[Opening Records for this task section]
(* ===== verification/Scoring.v ===== *)
(** * Scores of memories

    [src/orchestrator/scoring.ts]: the composite score of a candidate and the choice of
    the best candidates, on double-precision numbers. *)

From S2P Require Import Prelude JsMap JsNumber.
Local Open Scope list_scope.

(** ** The order of the numbers *)

(** Numbers other than NaN are ordered like these triples. *)
Definition float_key (f : spec_float) : Z * Z * Z :=
  match f with
  | S754_infinity true => (-2, 0, 0)
  | S754_finite true m e => (-1, - e, Z.neg m)
  | S754_zero _ | S754_nan => (0, 0, 0)
  | S754_finite false m e => (1, e, Z.pos m)
  | S754_infinity false => (2, 0, 0)
  end%Z.

Definition key_compare (a b : Z * Z * Z) : comparison :=
  match (a.1.1 ?= b.1.1)%Z with
  | Eq => match (a.1.2 ?= b.1.2)%Z with Eq => (a.2 ?= b.2)%Z | c => c end
  | c => c
  end.

Definition is_nan (f : spec_float) : bool := match f with S754_nan => true | _ => false end.

Lemma SFcompare_key a b : is_nan a = false → is_nan b = false →
  SFcompare a b = Some (key_compare (float_key a) (float_key b)).
Proof.
  destruct a as [sa|[]| |[] ma ea], b as [sb|[]| |[] mb eb]; intros ? ?; try done; cbn [SFcompare float_key];
    unfold key_compare; cbn [fst snd Z.compare]; rewrite ?Z.compare_opp, ?Z.opp_involutive;
    change (Pos.compare_cont Eq ma mb) with (ma ?= mb)%positive;
    destruct (Z.compare_spec ea eb) as [->|?|?]; rewrite ?Z.compare_refl; try done.
  all: try (replace (eb ?= ea)%Z with Gt by (symmetry; by apply Z.compare_gt_iff); done).
  all: try (replace (eb ?= ea)%Z with Lt by (symmetry; by apply Z.compare_lt_iff); done).
Qed.

Lemma key_compare_le a b : key_compare a b ≠ Gt ↔
  (a.1.1 < b.1.1 ∨ (a.1.1 = b.1.1 ∧ (a.1.2 < b.1.2 ∨ (a.1.2 = b.1.2 ∧ a.2 ≤ b.2))))%Z.
Proof.
  unfold key_compare. destruct (Z.compare_spec a.1.1 b.1.1); [|naive_solver lia..].
  destruct (Z.compare_spec a.1.2 b.1.2); [|naive_solver lia..].
  destruct (Z.compare_spec a.2 b.2); naive_solver lia.
Qed.

Lemma SFleb_key a b : is_nan a = false → is_nan b = false →
  SFleb a b = true ↔ key_compare (float_key a) (float_key b) ≠ Gt.
Proof. intros Ha Hb. unfold SFleb. rewrite SFcompare_key by done. by destruct (key_compare _ _). Qed.

Lemma SFltb_key a b : is_nan a = false → is_nan b = false →
  SFltb a b = negb (SFleb b a).
Proof.
  intros Ha Hb. unfold SFltb, SFleb. rewrite !SFcompare_key by done.
  assert (E : key_compare (float_key b) (float_key a) = CompOpp (key_compare (float_key a) (float_key b))).
  { unfold key_compare. rewrite (Z.compare_antisym (float_key a).1.1), (Z.compare_antisym (float_key a).1.2),
      (Z.compare_antisym (float_key a).2).
    destruct (_ ?= _)%Z, (_ ?= _)%Z, (_ ?= _)%Z; reflexivity. }
  rewrite E. destruct (key_compare (float_key a) (float_key b)); reflexivity.
Qed.

Lemma SFleb_trans a b c : is_nan a = false → is_nan b = false → is_nan c = false →
  SFleb a b = true → SFleb b c = true → SFleb a c = true.
Proof. intros Ha Hb Hc. rewrite !SFleb_key, !key_compare_le by done. lia. Qed.

Lemma SFleb_total a b : is_nan a = false → is_nan b = false → SFleb a b = true ∨ SFleb b a = true.
Proof. intros Ha Hb. rewrite !SFleb_key, !key_compare_le by done. lia. Qed.

Lemma SFleb_refl a : is_nan a = false → SFleb a a = true.
Proof. intros Ha. by destruct (SFleb_total a a). Qed.

(** ** Composite scores *)

Definition MS_PER_DAY : Z := 86400000.

Record ScoringWeights := Weights {
  alpha : spec_float;
  beta : spec_float;
  gamma : spec_float;
  lambda : spec_float }.

Section Rank.
(** [Math.exp] *)
Context (exp : spec_float → spec_float).

Definition compositeScore (similarity : spec_float) (lastAccessedMs : Z) (importance : spec_float)
    (weights : ScoringWeights) (nowMs : Z) : spec_float :=
  let deltaDays := js_max (double 0) (SFdiv 53 1024 (double (nowMs - lastAccessedMs)) (double MS_PER_DAY)) in
  let recencyDecay := exp (times (SFopp (lambda weights)) deltaDays) in
  plus (plus (times (alpha weights) similarity) (times (beta weights) recencyDecay)) (times (gamma weights) importance).

Context {A : Type}.

(** What the source spreads into a candidate. *)
Record candidate := Candidate {
  c_row : A;
  c_similarity : spec_float;
  c_lastAccessed : Z;
  c_importance : spec_float }.

Definition score_of (weights : ScoringWeights) (now : Z) (c : candidate) : spec_float :=
  compositeScore (c_similarity c) (c_lastAccessed c) (c_importance c) weights now.

(** [sort((a, b) => b.compositeScore - a.compositeScore)], which keeps the order of equal
    candidates. *)
Fixpoint insert_ranked {B} (x : B * spec_float) (l : list (B * spec_float)) : list (B * spec_float) :=
  match l with
  | [] => [x]
  | y :: l' => if SFltb x.2 y.2 then y :: insert_ranked x l' else x :: l
  end.

Definition sort_ranked {B} (l : list (B * spec_float)) : list (B * spec_float) := foldr insert_ranked [] l.

Definition rankByCompositeScore (candidates : list candidate) (weights : ScoringWeights) (limit : nat) (now : Z) :
    list (candidate * spec_float) :=
  take limit (sort_ranked (map (λ c, (c, score_of weights now c)) candidates)).

(** ** The best candidates *)

Definition above {B} (x y : B * spec_float) : Prop := SFleb y.2 x.2 = true.

Lemma insert_ranked_perm {B} (x : B * spec_float) l : insert_ranked x l ≡ₚ x :: l.
Proof. induction l as [|y l IH]; [done|]. simpl. destruct (SFltb x.2 y.2); [|done]. rewrite IH. apply Permutation_swap. Qed.

Lemma sort_ranked_perm {B} (l : list (B * spec_float)) : sort_ranked l ≡ₚ l.
Proof. induction l as [|x l IH]; [done|]. simpl. by rewrite insert_ranked_perm, IH. Qed.

Definition numbers {B} (l : list (B * spec_float)) : Prop := Forall (λ x, is_nan x.2 = false) l.

Lemma insert_ranked_sorted {B} (x : B * spec_float) l : is_nan x.2 = false → numbers l → StronglySorted above l →
  StronglySorted above (insert_ranked x l).
Proof.
  intros Hx. induction l as [|y l IH]; intros Hn Hs; [by constructor; [constructor|]|].
  apply Forall_cons in Hn as [Hy Hn]. apply StronglySorted_inv in Hs as [Hs Hf]. simpl.
  rewrite SFltb_key by done. destruct (SFleb y.2 x.2) eqn:E; simpl.
  - constructor; [by constructor|]. constructor; [done|]. rewrite Forall_forall in Hf, Hn |- *.
    intros z Hz. apply (SFleb_trans _ y.2); [by apply Hn|done..|by apply Hf|done].
  - constructor; [by apply IH|]. rewrite insert_ranked_perm. constructor; [|done]. unfold above.
    destruct (SFleb_total x.2 y.2); [done..|congruence].
Qed.

Lemma sort_ranked_sorted {B} (l : list (B * spec_float)) : numbers l → StronglySorted above (sort_ranked l).
Proof.
  induction 1 as [|x l Hx Hl IH]; [constructor|]. simpl. apply insert_ranked_sorted; [done| |done].
  unfold numbers. by rewrite sort_ranked_perm.
Qed.

Lemma StronglySorted_app_above {B} (R : B → B → Prop) l k x y :
  StronglySorted R (l ++ k) → x ∈ l → y ∈ k → R x y.
Proof.
  induction l as [|z l IH]; intros Hs Hx Hy; [by apply not_elem_of_nil in Hx|].
  simpl in Hs. apply StronglySorted_inv in Hs as [Hs Hf]. apply elem_of_cons in Hx as [->|Hx]; [|by apply IH].
  rewrite Forall_forall in Hf. apply Hf, elem_of_app. by right.
Qed.

(** The ranking returns as many candidates as there are, up to the limit, each with its
    own score, best first; none that it leaves out scores higher than one it returns. *)
Theorem rank_best candidates weights limit now :
  Forall (λ c, is_nan (score_of weights now c) = false) candidates →
  let ranked := rankByCompositeScore candidates weights limit now in
  length ranked = (limit `min` length candidates)%nat ∧
  StronglySorted above ranked ∧
  ∃ left_out, candidates ≡ₚ map fst ranked ++ left_out ∧
    (∀ c s, (c, s) ∈ ranked → s = score_of weights now c) ∧
    ∀ c s c', (c, s) ∈ ranked → c' ∈ left_out → SFleb (score_of weights now c') s = true.
Proof.
  intros Hn ranked. set (all := map (λ c, (c, score_of weights now c)) candidates).
  assert (Hall : numbers all) by (by apply Forall_map).
  assert (Hs : StronglySorted above (take limit (sort_ranked all) ++ drop limit (sort_ranked all))).
  { rewrite take_drop. by apply sort_ranked_sorted. }
  assert (Hin : ∀ x, x ∈ sort_ranked all → x.2 = score_of weights now x.1).
  { intros x. rewrite sort_ranked_perm. by intros (c & _ & <-)%elem_of_map. }
  split; [|split].
  - unfold ranked, rankByCompositeScore. rewrite length_take, (Permutation_length (sort_ranked_perm _)). by rewrite length_map.
  - clear -Hs. unfold ranked, rankByCompositeScore. fold all.
    induction (take limit (sort_ranked all)) as [|x l IH]; [constructor|]. simpl in Hs.
    apply StronglySorted_inv in Hs as [Hs Hf]. constructor; [by apply IH|]. by apply Forall_app in Hf as [? _].
  - exists (map fst (drop limit (sort_ranked all))). split; [|split].
    + unfold ranked, rankByCompositeScore. fold all. rewrite <- map_app, take_drop, sort_ranked_perm.
      unfold all. rewrite map_map. simpl. by rewrite map_id.
    + intros c s Hc. apply (Hin (c, s)). by eapply subseteq_take.
    + intros c s c' Hc (x & Hx & <-)%elem_of_map. rewrite <- Hin by (by eapply subseteq_drop).
      by apply (StronglySorted_app_above _ _ _ (c, s) x Hs).
Qed.
End Rank.

Arguments candidate A : clear implicits.

Definition example_candidate (n : nat) (s : Z) : candidate nat := Candidate n (hundredths s) 0 (hundredths 50).

Definition example_weights : ScoringWeights :=
  Weights (hundredths 50) (hundredths 30) (hundredths 20) (hundredths 1).

Lemma rank_best_witness :
  let l := [example_candidate 1 20; example_candidate 2 90; example_candidate 3 50; example_candidate 4 90] in
  let ranked := rankByCompositeScore (λ _, double 1) l example_weights 3 0 in
  map (λ x, c_row x.1) ranked = [2; 4; 3]%nat ∧ StronglySorted above ranked.
Proof.
  intros l ranked. split; [vm_compute; reflexivity|].
  apply (rank_best (λ _, double 1) l example_weights 3 0).
  repeat (apply Forall_cons; split; [vm_compute; reflexivity|]). apply Forall_nil_2.
Defined.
[Closing Records for this task section]
What to do: Copy out the entries above exactly as given, starting at the top and ending with the line containing "destruct (Z.compare_spec ea"; include both and nothing more.

Exercise answer:
(* ===== verification/Scoring.v ===== *)
(** * Scores of memories

    [src/orchestrator/scoring.ts]: the composite score of a candidate and the choice of
    the best candidates, on double-precision numbers. *)

From S2P Require Import Prelude JsMap JsNumber.
Local Open Scope list_scope.

(** ** The order of the numbers *)

(** Numbers other than NaN are ordered like these triples. *)
Definition float_key (f : spec_float) : Z * Z * Z :=
  match f with
  | S754_infinity true => (-2, 0, 0)
  | S754_finite true m e => (-1, - e, Z.neg m)
  | S754_zero _ | S754_nan => (0, 0, 0)
  | S754_finite false m e => (1, e, Z.pos m)
  | S754_infinity false => (2, 0, 0)
  end%Z.

Definition key_compare (a b : Z * Z * Z) : comparison :=
  match (a.1.1 ?= b.1.1)%Z with
  | Eq => match (a.1.2 ?= b.1.2)%Z with Eq => (a.2 ?= b.2)%Z | c => c end
  | c => c
  end.

Definition is_nan (f : spec_float) : bool := match f with S754_nan => true | _ => false end.

Lemma SFcompare_key a b : is_nan a = false → is_nan b = false →
  SFcompare a b = Some (key_compare (float_key a) (float_key b)).
Proof.
  destruct a as [sa|[]| |[] ma ea], b as [sb|[]| |[] mb eb]; intros ? ?; try done; cbn [SFcompare float_key];
    unfold key_compare; cbn [fst snd Z.compare]; rewrite ?Z.compare_opp, ?Z.opp_involutive;
    change (Pos.compare_cont Eq ma mb) with (ma ?= mb)%positive;
    destruct (Z.compare_spec ea eb) as [->|?|?]; rewrite ?Z.compare_refl; try done.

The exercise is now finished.